Au Conseil de sécurité de l'ONU, l'ambassadeur du Kosovo aux États-Unis, Vlora Citaku, a également parlé de l'action dans les municipalités du nord du Kosovo. L'ambassadeur du Kosovo à Washington, Vlora Citaku, a de nouveau exigé la fin du mandat de la MINUK, affirmant qu'il n'y a aucune raison de poursuivre les travaux de la mission [...]
L'ambassadeur du Kosovo à Washington, Vlora Citaku, a une fois de plus exigé la fin du mandat de la MINUK, affirmant qu'il n'y a aucune raison de poursuivre le travail de la mission des Nations Unies parce que le Kosovo est déjà un État indépendant et accomplit toutes ses tâches.
Au cours des entretiens qui ont eu lieu lors de la session du Conseil de sécurité des Nations unies sur le travail régulier de la MINUK au Kosovo, le diplomate du Kosovo a souligné qu'il serait préférable que les ressources soient réparties en MINUK pour être utilisées ailleurs.
Le Kosovo a eu raison de déclarer son indépendance et aucune violation n'a été commise. La situation au Kosovo en 2019 est bien différente de celle de la MINUK. Notre pays s'intègre de plus en plus dans la communauté internationale. Nous ne voyons aucune raison de poursuivre le mandat de la MINUK, car le Kosovo se gouverne lui-même. Quelqu'un dans cette salle peut-il me dire quel est le travail de la MINUK actuellement au Kosovo? Les ressources mises de côté pour cette mission seraient mieux utilisées ailleurs. La police du Kosovo fonctionne avec les plus hautes normes de professionnalisme et d'intégrité, et est un partenaire digne de confiance dans la lutte contre la criminalité organisée et le terrorisme pour prévenir les complots dangereux”, a déclaré Citaku.
Elle a parlé de l'action de la police du Kosovo le 28 mai dans le nord, dans le but de lutter contre la criminalité organisée et la corruption.

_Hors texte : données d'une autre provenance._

(* ===== verification/MapRegion.v ===== *)
(** * Regions of fresh memory
    ([panda-kernel/src/memory/paging.rs], [allocate_and_map])

    [allocate_and_map] takes frames of 4 KiB for the ends of a region and
    blocks of 2 MiB for its middle, and maps them with a cache of the
    level-one table.  Seen page by page it gives a region of zeroed frames of
    its own, whatever the mixture. *)

From S2P Require Import Prelude Effects BlockDevice PageTable PageTableProof Paging PagingMap.

(** ** Pages and tables *)
Lemma path0_page va va' : path_to va' 0 = path_to va 0 ↔ page va' / 512 = page va / 512.
Proof.
  unfold path_to, vpath. simpl. rewrite !page_indices.
  pose proof (index_at_range va). pose proof (index_at_range va').
  split.
  - intros [= E3 E2 E1]. rewrite E3, E2, E1. pose proof (index_at_range va 0). pose proof (index_at_range va' 0).
    Z.to_euclidean_division_equations; lia.
  - intros E. pose proof (index_at_range va 0). pose proof (index_at_range va 1). pose proof (index_at_range va 2).
    pose proof (index_at_range va' 0). pose proof (index_at_range va' 1). pose proof (index_at_range va' 2).
    assert (index_at va' 3 * 2 ^ 18 + index_at va' 2 * 2 ^ 9 + index_at va' 1
            = index_at va 3 * 2 ^ 18 + index_at va 2 * 2 ^ 9 + index_at va 1) as E'.
    { Z.to_euclidean_division_equations; lia. }
    assert (index_at va' 3 = index_at va 3) as -> by lia. assert (index_at va' 2 = index_at va 2) as -> by lia.
    by assert (index_at va' 1 = index_at va 1) as -> by lia.
Qed.
Lemma write_at_ok mp frs off bs vm : backing mp = Frames frs → frames_ok frs → NoDup (frames_of frs) → pages_in (frames_of frs) vm →
  0 <= off → len (frames_of frs) * 4096 <= 2 ^ 47 →
  spec (write_at mp off bs) vm (λ _ vm', written (frames_of frs) vm 0 off bs vm') (λ _ _, False).
Proof.
  intros Hbk Hok Hnd Hp Hoff Hl. unfold write_at. rewrite Hbk.
  destruct (skip_frames_ok frs 0 off Hok) as (pre&post&->&E&Hle&Hpost); [lia..|].
  eapply spec_bind_Ok; [exact E|]. cbv beta iota. rewrite frames_of_app in *. rewrite len_app in Hl. pose proof (len_nonneg (frames_of pre)).
  eapply spec_weaken; [apply copy_frames_ok| |done].
  - by apply Forall_app in Hok as [_ ?].
  - by apply NoDup_app in Hnd as (_&_&?).
  - by apply pages_in_app in Hp as [_ ?].
  - intros f size r Er _. split; [done|]. by eapply Hpost.
  - lia.
  - lia.
  - intros [] vm' Hw. apply written_app; [done..|lia|done].
Qed.
End bytes.

(** ** What a file asks for *)
Definition seg_lo (h : Elf64Phdr) : Z := align_to 4096 (p_vaddr h).
Definition seg_size (h : Elf64Phdr) : Z := p_memsz h + p_vaddr h mod 4096.
Definition seg_hi (h : Elf64Phdr) : Z := seg_lo h + npages (seg_size h) * 4096.

(** The bytes of the file from the address of the segment on, zero elsewhere
    in its pages. *)
Definition seg_byte (data : list Z) (h : Elf64Phdr) (va : Z) : Z :=
  if decide (p_vaddr h <= va < p_vaddr h + p_filesz h) then default 0 (data !! Z.to_nat (p_offset h + (va - p_vaddr h))) else 0.

Fixpoint image (data : list Z) (hs : list Elf64Phdr) (va : Z) : option (Z * Flags) :=
  match hs with
  | [] => None
  | h :: hs => if decide (seg_lo h <= va < seg_hi h) then Some (seg_byte data h va, to_flags (segment_options h)) else image data hs va
  end.

(** A segment in user space and in the file. *)
Definition seg_ok (data : list Z) (h : Elf64Phdr) : Prop :=
  p_vaddr h + p_memsz h <= USER_ADDR_MAX ∧ p_offset h + p_filesz h <= len data.
Definition unsigned_phdr (h : Elf64Phdr) : Prop := 0 <= p_vaddr h ∧ 0 <= p_memsz h ∧ 0 <= p_offset h ∧ 0 <= p_filesz h.

(** Segments in the order of their addresses, no two in one page. *)
Fixpoint seg_sorted (last : Z) (hs : list Elf64Phdr) : Prop :=
  match hs with
  | [] => True
  | h :: hs => last <= seg_lo h ∧ seg_sorted (if decide (seg_size h > 0) then seg_hi h else last) hs
  end.
#[export] Instance seg_sorted_dec last hs : Decision (seg_sorted last hs).
Proof. revert last. induction hs as [|h hs IH]; intros last; cbn; apply _. Defined.

Definition loadable (hs : list Elf64Phdr) : list Elf64Phdr := filter (λ h, p_type h = PT_LOAD) hs.

Lemma validate_iff data h : unsigned_phdr h → len data < 2 ^ 63 →
  validate_segment_security h (len data) = Ok (p_vaddr h + p_memsz h) ↔ seg_ok data h.
Proof.
  intros (?&?&?&?) Hl. unfold validate_segment_security, seg_ok, USER_ADDR_MAX, checked_add, ok_or.
  repeat (case_decide; cbn [mbind outcome_bind]); (split; [try done; lia|try done; intros; try lia]).
Qed.

(** ** Loading *)
Section loader.
Context {A : Type} `{FrameAllocatorLaws A}.
Implicit Types vm : VM A.
Implicit Types own : gmap Z (list Z).

(** What an access to an address finds: the byte and the rights. *)
Definition sees vm (va : Z) : option (Z * Flags) := (λ '(pa, fl), (load_phys vm pa, fl)) <$> translate vm va.

Definition view_sees (m : PageView) vm (va : Z) : option (Z * Flags) :=
  (λ '(f, fl), (load_phys vm (f + va mod 4096), fl)) <$> m (page va).

Lemma mapped_sees rest own root data m vm va : mapped rest own root data m vm → ordinary va → sees vm va = view_sees m vm va.
Proof.
  intros Hm Ho. unfold sees, view_sees. rewrite (leaf_translate own rest vm va (mp_space _ _ _ _ _ _ Hm) Ho), (mp_view _ _ _ _ _ _ Hm va Ho).
  by destruct (m (page va)) as [[]|].
Qed.

Lemma rewrites_mapped rest own root data m pf vm vm' : mapped rest own root data m vm → rewrites pf vm vm' → mapped rest own root (vm_data vm') m vm'.
Proof.
  intros [[] Ht Hr Hd Hv] [Et Er Ea Ed _ _]. assert (∀ va, leaf vm' va = leaf vm va) as El by (intros; unfold leaf; by rewrite Et, Er).
  split; [split| |congruence|done|].
  - by rewrite Et, Er.
  - unfold rec_ok in *. by rewrite Et, Er.
  - by rewrite Ea, Ed.
  - by rewrite Ed.
  - by rewrite Ed.
  - intros va f Ho Hf. setoid_rewrite El. by apply (Ht va f).
  - intros va Ho. rewrite El. by apply Hv.
Qed.

(** The state between two segments: [hs] are loaded, [m0] and [d0] are the
    pages and the frames from before. *)
Record loaded (rest : gset Z) (root : Z) (m0 : PageView) (d0 : gmap Z (list Z)) (data : list Z) (hs : list Elf64Phdr)
    (last : Z) vm own (m : PageView) : Prop := {
  lo_mapped : mapped rest own root (vm_data vm) m vm;
  lo_kernel p : 2 ^ 35 <= p → m p = m0 p;
  lo_free p : 0 <= p < 2 ^ 35 → last <= p * 4096 → m p = None;
  lo_frames p f fl : 0 <= p < 2 ^ 35 → m p = Some (f, fl) → f mod 4096 = 0 ∧ is_Some (vm_data vm !! f);
  lo_image va : 0 <= va < 2 ^ 47 → view_sees m vm va = image data hs va;
  lo_old g bs : d0 !! g = Some bs → vm_data vm !! g = Some bs;
}.

Lemma image_app data hs1 hs2 va : image data (hs1 ++ hs2) va = match image data hs1 va with Some x => Some x | None => image data hs2 va end.
Proof. induction hs1 as [|h hs1 IH]; cbn; [done|]. by destruct (decide _). Qed.

Lemma seg_bounds data h : unsigned_phdr h → seg_ok data h →
  0 <= seg_lo h ∧ seg_lo h mod 4096 = 0 ∧ seg_lo h <= p_vaddr h < seg_lo h + 4096 ∧ p_vaddr h - seg_lo h = p_vaddr h mod 4096
  ∧ 0 <= seg_size h < 2 ^ 48 ∧ 0 <= npages (seg_size h) ∧ seg_hi h <= 2 ^ 47.
Proof.
  unfold unsigned_phdr, seg_ok, seg_hi, seg_lo, seg_size, align_to, npages, USER_ADDR_MAX.
  intros (?&?&?&?) (?&?). split_and!; Z.to_euclidean_division_equations; lia.
Qed.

“Conformément à la demande du tribunal et aux instructions du parquet spécial, la police du Kosovo a procédé à 19 arrestations de 11 Serbes, 4 Albanais et 4 Bosniaques. Les policiers ont été suspendus du travail et la police du Kosovo n'a pas fait face à une résistance, sauf à Zubin Potok, où ils ont été exposés à des tirs à partir d'armes serbes et de barrages routiers. Dans ce cas, la police a arrêté sept civils, dont un diplomate de l'ONU du nationalisme russe. Il a utilisé le véhicule officiel de l'ONU pour déployer la barricade afin d'empêcher la police du Kosovo de s'acquitter de sa tâche. Il a utilisé le véhicule pour transporter un moteur-part, qui est utilisé pour couper les arbres qui ont été jetés sur la route pour empêcher la police du Kosovo de passer à Zubin Potok. Il a délibérément placé son véhicule devant ces arbres pour repérer les barricades. Il a refusé de coopérer et de fournir des pièces d'identité. Dans les jours qui ont suivi, il s'est vu refuser son séjour au Kosovo et a été transporté à Belgrade”, a déclaré l'ambassadeur du Kosovo à Washington Vlora Citaku.
En outre, il a indiqué que toutes les autorités compétentes avaient été informées de l'opération dans le nord, tout en sollicitant des enquêtes sur le déménagement du membre de la MINUK, ce qui a empêché la police du Kosovo de s'acquitter de ses tâches.